Kappa Alpha Psi also used the event to help raise money for the Cincinnati National Underground Railroad Freedom Center. Donations are still being accepted. To give online, visit http://www.freedomcenter.org or send a check to The National Underground Railroad Freedom Center (NURFC) at 50 East Freedom Way, Cincinnati, OH 45202. The Fraternity asks that you please note on the check that your donation is on behalf of the Freedom Walk.
(pictured) Top Row : Stephen Buchanan, Greg Jordan
Middle Row: Alex Tyree, Donovan Potter, Andre Rudolph
Bottom Row (left to right): Callen Reese, Glenn Miller
Not Pictured: Tyrone Jones
Earlier this year, Ian Martin, a senior at Cincinnati’s School for Creative and Performing Arts, was one of 40 area teens recognized by the YMCA of Greater Cincinnati as a Character Award recipient. The Award recognized young people who exemplify the core values of the YMCA – caring, honesty, respect and responsibility.
Growing up in a single parent household for the majority of his life, Ian has grown to appreciate some of the smaller things in his life. As the oldest of four children, he made up his mind at an early age that he would be somebody great. Ian strives to constantly be a positive role model to his siblings and others around him. He has volunteered at the U.S. Bank Boys and Girls Club in Avondale since he was 13 years old, tutoring and providing homework assistance to children. Ian also served as president of the One Voice Poetry Club and Keystone Club. In 2009, he was selected as the Cincinnati Youth of the Year. Through networking he has established volunteer connections with Ceasefire Cincinnati at the Urban League and is currently part of the YMCA Cincinnati Youth Council as Vice Mayor.
I spoke with Ian about some of his life choices.
What motivates you to give back and be all that you can be?
“My mom is a single parent and I have three siblings. She is a strong woman and encouraged us to do better than she did, to go 10 or 12 steps above her. She taught me to aim for the sky. My mom also taught us to value the smaller things and always be grateful. I remember people who were extremely helpful to me and my family so I feel an obligation to give back. It is rewarding to know I can help someone like I’ve been helped. It’s a cycle.”
In my younger years I also had teachers who told me that material things didn’t matter. It is what is in your heart that matters.
What do have character values mean to you?
“I believe character values are the person you are, taking the initiative in your community, school and home to make them better. Character values are your motivation to succeed in all categories.
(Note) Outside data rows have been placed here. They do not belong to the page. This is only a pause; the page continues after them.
Lemma holds_from_sound (f : Z -> bool) (p : positive) :
  forall lo, holds_from f lo p = true ->
  forall z, (lo <= z < lo + Zpos p)%Z -> f z = true.
Proof.
  induction p as [q IH | q IH | ]; cbn [holds_from]; intros lo H z Hz.
  - apply andb_prop in H. destruct H as [H H2].
    apply andb_prop in H. destruct H as [H0 H1].
    destruct (Z.eq_dec z lo) as [-> | N]; [ exact H0 | ].
    destruct (Z_lt_ge_dec z (lo + 1 + Zpos q)).
    + apply (IH _ H1). lia.
    + apply (IH _ H2). lia.
  - apply andb_prop in H. destruct H as [H1 H2].
    destruct (Z_lt_ge_dec z (lo + Zpos q)).
    + apply (IH _ H1). lia.
    + apply (IH _ H2). lia.
  - replace z with lo by lia. exact H.
Qed.

(** What is checked of one 16-bit value [v]: [v / 32768.0] lies in
    [-1, 1) and times 32768.0 truncates back to [v]. *)
Definition pcm16_ok (v : Z) : bool :=
  let x := (Py.float_of_int v / 32768)%float in
  ((-1) <=? x)%float && (x <? 1)%float &&
  match Py.int_of_float (x * 32768)%float with
  | Ok k => (k =? v)%Z
  | Raise _ => false
  end.

Lemma pcm16_all : holds_from pcm16_ok (-32768) 65536 = true.
Proof. vm_compute. reflexivity. Qed.

End Exhaustive.

Lemma byte_val_range (b : byte) : (0 <= byte_val b < 256)%Z.
Proof.
  unfold byte_val. pose proof (Byte.to_N_bounded b). lia.
Qed.

Lemma s16le_range (b0 b1 : byte) : (-32768 <= s16le b0 b1 < 32768)%Z.
Proof.
  unfold s16le. pose proof (byte_val_range b0). pose proof (byte_val_range b1).
  destruct (Z.ltb_spec (byte_val b0 + 256 * byte_val b1) 32768); lia.
Qed.

Lemma norm16_checked (b0 b1 : byte) :
  ((-1) <=? norm16 b0 b1)%float = true /\
  (norm16 b0 b1 <? 1)%float = true /\
  Py.int_of_float (norm16 b0 b1 * 32768)%float = Ok (s16le b0 b1).
Proof.
  pose proof (Exhaustive.holds_from_sound Exhaustive.pcm16_ok 65536 (-32768)
                Exhaustive.pcm16_all (s16le b0 b1)) as H.
  specialize (H ltac:(pose proof (s16le_range b0 b1); lia)).
  unfold Exhaustive.pcm16_ok in H. fold (norm16 b0 b1) in H.
  apply andb_prop in H. destruct H as [H H3]. apply andb_prop in H. destruct H as [H1 H2].
  repeat split; try assumption.
  destruct (Py.int_of_float (norm16 b0 b1 * 32768)%float) as [k | e]; [ | discriminate ].
  apply Z.eqb_eq in H3. now subst.
Qed.

(** X10 (16-bit samples).  Every sample decoded from a 2-byte payload lies
    in [-1, 1), and the normalisation loses nothing: multiplied back by
    32768.0 it truncates to the PCM integer of two bytes of the payload. *)
Theorem read_wav_stereo_16bit_samples (sr : Z) (frames : list byte)
    (sr' : Z) (left right : list float) :
  read_wav_stereo 2 sr 2 frames = Ok (sr', left, right) ->
  Forall (fun v =>
            ((-1) <=? v)%float = true /\ (v <? 1)%float = true /\
            exists b0 b1, In b0 frames /\ In b1 frames /\
                          Py.int_of_float (v * 32768)%float = Ok (s16le b0 b1))
         (left ++ right).
Proof.
  intros H. apply Forall_forall. intros v Hv.
  destruct (len_mod2 frames) as [E | O];
    [ | rewrite (read_wav_stereo_16bit_odd sr frames O) in H; discriminate ].
  rewrite (read_wav_stereo_16bit_even sr frames E) in H. injection H as _ <- <-.
  pose proof (Nat.Div0.mul_div_le (length frames) 4) as B.
  apply in_app_or in Hv.
  destruct Hv as [Hv | Hv]; apply in_map_iff in Hv; destruct Hv as (k & <- & Hk);
    apply in_seq in Hk;
    try change (fst (Nat.divmod (length frames) 3 0 3)) with (length frames / 4) in Hk;
    match goal with
    | |- context [norm16 ?x ?y] =>
        destruct (norm16_checked x y) as (C1 & C2 & C3);
        repeat split; try assumption; exists x, y; repeat split; try assumption;
        apply nth_In; lia
    end.
Qed.

Lemma read_wav_stereo_16bit_samples_witness :
  Forall (fun v =>
            ((-1) <=? v)%float = true /\ (v <? 1)%float = true /\
            exists b0 b1, In b0 [x00; x40; x00; xc0] /\ In b1 [x00; x40; x00; xc0] /\
                          Py.int_of_float (v * 32768)%float = Ok (s16le b0 b1))
         ([0.5%float] ++ [(-0.5)%float]).
Proof.
  apply (read_wav_stereo_16bit_samples 44100 [x00; x40; x00; xc0] 44100).
  vm_compute. reflexivity.
Defined.

(* ================================================================= *)
(** ** CrossChannelAnalyzer: edge and error behaviour *)

Lemma lag_segments_no_overlap (a b : list float) (lag : Z) :
  a = [] \/ b = [] \/ (Py.len a <= lag)%Z \/ (Py.len b <= - lag)%Z ->
  is_empty (fst (lag_segments a b lag)) || is_empty (snd (lag_segments a b lag)) = true.
Proof.
  intros H. unfold lag_segments, truncate_same_len.
  assert (La : (0 <= Py.len a)%Z) by (unfold Py.len; lia).
  assert (Lb : (0 <= Py.len b)%Z) by (unfold Py.len; lia).
  assert (Ea : a = [] -> Py.len a = 0%Z) by (intros ->; reflexivity).
  assert (Eb : b = [] -> Py.len b = 0%Z) by (intros ->; reflexivity).
  assert (Z0 : forall l : list float, Py.len l = 0%Z -> l = []).
  { intros l E. apply length_zero_iff_nil. unfold Py.len in E. lia. }
  assert (K : forall l : list float, is_empty l = true <-> length l = 0).
  { intros [ | x l]; cbn; split; congruence. }
  apply orb_true_iff. rewrite !K.
  destruct (Z.eqb_spec lag 0) as [-> | NZ]; cbn [fst snd].
  - rewrite !slice_prefix by lia. rewrite !length_firstn.
    assert (Py.len a = 0 \/ Py.len b = 0)%Z by (destruct H as [H | [H | [H | H]]]; auto; lia).
    unfold Py.len in *. lia.
  - destruct (Z.ltb_spec 0 lag) as [P | N]; cbn [fst snd].
    + rewrite (slice_suffix a lag) by lia.
      rewrite slice_prefix by (unfold Py.len; lia).
      rewrite length_firstn, length_skipn. unfold Py.len in *.
      rewrite length_skipn, Nat2Z.id.
      destruct H as [H | [H | [H | H]]]; try (specialize (Ea H)); try (specialize (Eb H)); lia.
    + rewrite (slice_suffix b (- lag)) by lia.
      rewrite slice_prefix by (unfold Py.len; lia).
      rewrite length_firstn, length_skipn. unfold Py.len in *.
      rewrite length_skipn, Nat2Z.id.
      destruct H as [H | [H | [H | H]]]; try (specialize (Ea H)); try (specialize (Eb H)); lia.
Qed.

(** X11 (no overlap).  When the shifted buffers do not overlap - one of them
    is empty, or the lag is at least the length of [a], or its negation at
    least the length of [b] - the correlation is the neutral 0.0; nothing
    is divided. *)
Theorem corr_at_lag_no_overlap (a b : list float) (lag : Z) :
  a = [] \/ b = [] \/ (Py.len a <= lag)%Z \/ (Py.len b <= - lag)%Z ->
  corr_at_lag a b lag = Ok 0%float.
Proof.
  intros H. apply lag_segments_no_overlap in H. unfold corr_at_lag.
  destruct (lag_segments a b lag) as [a2 b2]. cbn [fst snd] in H. now rewrite H.
Qed.

Lemma corr_at_lag_no_overlap_witness :
  corr_at_lag [1%float; 2%float] [3%float; 4%float; 5%float] 2 = Ok 0%float.
Proof.
  apply (corr_at_lag_no_overlap [1%float; 2%float] [3%float; 4%float; 5%float] 2).
  right. right. left. vm_compute. discriminate.
Defined.

Lemma sqrt_guarded (da db : float) :
  (da <=? 0)%float = false -> (db <=? 0)%float = false ->
  Py.math_sqrt (da * db)%float = Ok (sqrt (da * db)).
Proof.
  intros Ha Hb. unfold Py.math_sqrt.
  now rewrite FloatShape.ltb_zero, (FloatShape.mul_positive_not_neg da db Ha Hb).
Qed.

(** X12 (exceptions of corr_at_lag).  The only exception [corr_at_lag] can
    raise is [ZeroDivisionError]: behind the guard on the two variances the
    square root never sees a negative product. *)
Theorem corr_at_lag_raises_only_zero_division (a b : list float) (lag : Z) (e : exn) :
  corr_at_lag a b lag = Raise e -> e = ZeroDivisionError.
Proof.
  unfold corr_at_lag. destruct (lag_segments a b lag) as [a2 b2].
  destruct (is_empty a2 || is_empty b2); [ discriminate | ].
  destruct (mean a2) as [ma | e1] eqn:Ma; cbn [bind];
    [ | intros [= <-]; now apply mean_raises in Ma ].
  destruct (mean b2) as [mb | e2] eqn:Mb; cbn [bind];
    [ | intros [= <-]; now apply mean_raises in Mb ].
  destruct (corr_sums ma mb a2 b2) as [[num da] db].
  destruct (da <=? 0)%float eqn:Ha; [ discriminate | ].
  destruct (db <=? 0)%float eqn:Hb; [ discriminate | ]. cbn [orb].
  rewrite (sqrt_guarded da db Ha Hb). cbn [bind]. unfold Py.truediv.
  destruct (sqrt (da * db) =? 0)%float; congruence.
Qed.

Lemma corr_at_lag_raises_only_zero_division_witness :
  corr_at_lag [0x1p-300%float; (-0x1p-300)%float]
              [0x1p-300%float; (-0x1p-300)%float] 0 = Raise ZeroDivisionError /\
  ZeroDivisionError = ZeroDivisionError.
Proof.
  split; [ vm_compute; reflexivity | ].
  apply (corr_at_lag_raises_only_zero_division
           [0x1p-300%float; (-0x1p-300)%float] [0x1p-300%float; (-0x1p-300)%float] 0).
  vm_compute. reflexivity.
Defined.

Lemma foldM_raises {A S : Type} (f : S -> A -> result S) (pre post : list A)
    (x : A) (s s' : S) (e : exn) :
  foldM f pre s = Ok s' -> f s' x = Raise e ->
  foldM f (pre ++ x :: post) s = Raise e.
Proof.
  revert s. induction pre as [ | y pre IH]; intros s H Hx; cbn [app foldM] in *.
  - injection H as ->. now rewrite Hx.
  - destruct (f s y) as [t | e']; cbn [bind] in *; [ | discriminate ]. now apply IH.
Qed.

Lemma scan_prefix_returns (a b : list float) (pre : list Z) (st : Z * float) :
  (forall l, In l pre -> exists c, corr_at_lag a b l = Ok c) ->
  exists st', foldM (best_lag_step a b) pre st = Ok st'.
Proof.
  revert st. induction pre as [ | l pre IH]; intros st H; [ now exists st | ].
  cbn [foldM]. destruct st as [best bestc]. unfold best_lag_step at 1.
  destruct (H l (or_introl eq_refl)) as (c & ->). cbn [bind].
  apply IH. intros l' Hl'. apply H. now right.
Qed.

(** X13 (a failing lag aborts the search).  If the correlation raises at
    some scanned lag, every earlier lag having returned, [best_lag] raises
    the same exception: it has no handler, so the division by zero of
    [corr_at_lag] takes the whole lag search down. *)
Theorem best_lag_raises_with_corr (a b : list float) (sr max_ms step maxlag : Z)
    (pre post : list Z) (lag : Z) (e : exn) :
  max_lag sr max_ms = Ok maxlag ->
  Py.range (- maxlag) (maxlag + 1) step = Ok (pre ++ lag :: post) ->
  (forall l, In l pre -> exists c, corr_at_lag a b l = Ok c) ->
  corr_at_lag a b lag = Raise e ->
  best_lag a b sr max_ms step = Raise e.
Proof.
  intros Hm Hr Hpre He. unfold best_lag. rewrite Hm. cbn [bind]. rewrite Hr. cbn [bind].
  destruct (scan_prefix_returns a b pre (0%Z, (-2)%float) Hpre) as ([best bestc] & Hs).
  apply (foldM_raises _ pre post lag _ _ e Hs).
  unfold best_lag_step. now rewrite He.
Qed.

Lemma best_lag_raises_with_corr_witness :
  best_lag [0x1p-300%float; (-0x1p-300)%float] [0x1p-300%float; (-0x1p-300)%float]
           1000 1 1
  = Raise ZeroDivisionError.
Proof.
  apply (best_lag_raises_with_corr
           [0x1p-300%float; (-0x1p-300)%float] [0x1p-300%float; (-0x1p-300)%float]
           1000 1 1 1 [(-1)%Z] [1%Z] 0 ZeroDivisionError).
  - vm_compute. reflexivity.
  - vm_compute. reflexivity.
  - intros l [<- | []]. eexists. vm_compute. reflexivity.
  - vm_compute. reflexivity.
Defined.

(** X14 (degenerate search windows).  A zero [step] makes [range] raise
    [ValueError]; a search window with nothing to scan (a negative
    [maxlag], or a negative [step]) returns the initial pair
    [(0, -2.0)], whose "correlation" is not a correlation at all. *)
Theorem best_lag_nothing_to_scan (a b : list float) (sr max_ms step maxlag : Z) :
  max_lag sr max_ms = Ok maxlag ->
  (step = 0 \/ (maxlag < 0 /\ 0 < step) \/ (0 <= maxlag /\ step < 0))%Z ->
  best_lag a b sr max_ms step =
  if (step =? 0)%Z then Raise ValueError else Ok (0%Z, (-2)%float).
Proof.
  intros Hm H. unfold best_lag. rewrite Hm. cbn [bind]. unfold Py.range.
  destruct (Z.eqb_spec step 0) as [-> | NZ]; [ reflexivity | ].
  destruct H as [H | [[H1 H2] | [H1 H2]]]; [ contradiction | | ].
  - destruct (Z.ltb_spec 0 step); [ | lia ].
    destruct (Z.ltb_spec (- maxlag) (maxlag + 1)); [ lia | ]. reflexivity.
  - destruct (Z.ltb_spec 0 step); [ lia | ].
    destruct (Z.ltb_spec (maxlag + 1) (- maxlag)); [ lia | ]. reflexivity.
Qed.

Lemma best_lag_nothing_to_scan_witness :
  best_lag [1%float] [1%float] 8000 200 0 =
  if (0 =? 0)%Z then Raise ValueError else Ok (0%Z, (-2)%float).
Proof.
  apply (best_lag_nothing_to_scan [1%float] [1%float] 8000 200 0 1600).
  - vm_compute. reflexivity.
  - left. reflexivity.
Defined.

(* ================================================================= *)
(** ** CrossChannelAnalyzer: a signal against itself *)

Lemma sum_rt_self_acc (a : list float) (s : float) :
  fold_left (fun s '(r, t) => (s + r * t)%float) (combine a a) s
  = fold_left (fun s '(r, t) => (s + r * r)%float) (combine a a) s.
Proof.
  revert s. induction a as [ | x a IH]; intros s; [ reflexivity | ].
  cbn [combine fold_left]. apply IH.
Qed.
They include having responsibility to take up actions that others may not be willing to do.”
Tell me a little more about your volunteer work and your passion.
“I had to grow up real fast and was always real quiet. I actually went to the Boys and Girls Club first before I became a volunteer. A woman there asked me if I’d consider poetry. I was the only guy in their poetry club but I found a passion for it. Now I write plays and monologues too.
As a volunteer at the Boys and Girls Club of Greater Cincinnati I help kids with their homework or we play games in the gym. It is helpful for them to have a youth there who can relate to them. I think I’m making a small but powerful impact and that’s more than good enough for me.”